Andrew Thomas also signed the ad, along with the executive director of the Arizona Civil Rights Initiative, Max McPhail, who is the former communications director of Connerly’s Michigan effort and former state chair of Michigan Young Americans for Freedom (YAF). The Michigan State University chapter of Young Americans for Freedom was listed as a hate group in 2006 by the Southern Poverty Law Center.

In Missouri, Connerly is working with John Uhlmann, the wealthy St. Louis businessman who has contributed substantial funding to his other ballot initiatives. Uhlmann is the honorary chair of the Missouri Civil Rights Initiative. Its executive director is Tim Asher, a former director of admissions at North Central Missouri College who opposed the community college’s diversity scholarship program. Both Asher and Uhlmann signed the open letter on immigration and affirmative action, with Uhlmann identified as being with the American Civil Rights Foundation, Connerly’s California-based legal advocacy arm.

Legislation banning affirmative action for firefighters and law enforcement personnel was enacted in 1999, so Connerly and Uhlmann seem to think Missouri is fertile ground for a referendum. Connerly told the media that the petition drive to get the initiative on the Oklahoma ballot would begin in July or August. He also seems to be still holding out hope for initiatives in South Dakota and in Nebraska.

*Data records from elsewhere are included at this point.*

(** The entry that is found: one of the newest, the last one if the clock advances. *)
Lemma latest_spec db : log_wf db →
  match latest_audit (keyAudits db) with Some p => p ∈ keyAudits db | None => True end ∧
  (clock_advances → k_entryHash <$> latest_audit (keyAudits db) = head_hash None (keyAudits db)).
Proof.
  intros [_ _ Hs _]. unfold latest_audit. split.
  - destruct (order_by _ (keyAudits db)) as [|p l] eqn:E; [done|]. simpl. rewrite <- (elem_of_order_by (λ a b, bool_decide (k_createdAt b ≤ k_createdAt a))), E. by left.
  - intros Hc. change (@hd_error WalletKeyAccessAudit) with (@head WalletKeyAccessAudit). rewrite (order_by_latest k_createdAt) by auto. unfold head_hash. by destruct (last _).
Qed.

(** An entry goes to the end of the log, linked to the one that was found. *)
Lemma record_spec x db : post (record_access x) db
  (λ db' _, db' = next_serial (set_audits (keyAudits db ++ [entry_of (serial db) (k_entryHash <$> latest_audit (keyAudits db)) x]) db))
  (λ db' _, db' = db).
Proof.
  unfold record_access. m_step. m_step. unfold keyAudit_create. m_step. m_step. case_bool_decide; [by m_step|]. destruct (_ && _); by m_step.
Qed.

Lemma contents_entry n prev x : contents (entry_of n prev x) = x.
Proof. by destruct x. Qed.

The coordinator of Connerly’s initiative in Oklahoma, which seems to be the weakest operation of the four, is Ryan Steusloff, political director of Wilson Research Strategies, a conservative consulting firm based in Oklahoma and DC. Steusloff is a former Michigan state legislative staffer and University of Michigan graduate. Doug Tietz, the campaign manager for Connerly’s Michigan ballot initiative, signed the open letter on behalf of the Nebraska and Oklahoma Civil Rights Initiatives. Tietz, a graduate of Morton Blackwell’s Youth Leadership School and former chairman of the Michigan chapter of Young Americans for Freedom, is now secretary of the national board of YAF.

A Strategic Response?

Thus far, the response to the challenge posed by Connerly’s “Super Tuesday” initiative has been somewhat tentative. He certainly has his work cut out for him coordinating efforts to adopt the same proposal language in four very different swing states, meet the inevitable legal challenges to whatever language is proposed, and secure financing for the extensive signature-getting efforts necessary to place these initiatives on the ballot. Connerly’s record in Michigan on all of these counts was weak.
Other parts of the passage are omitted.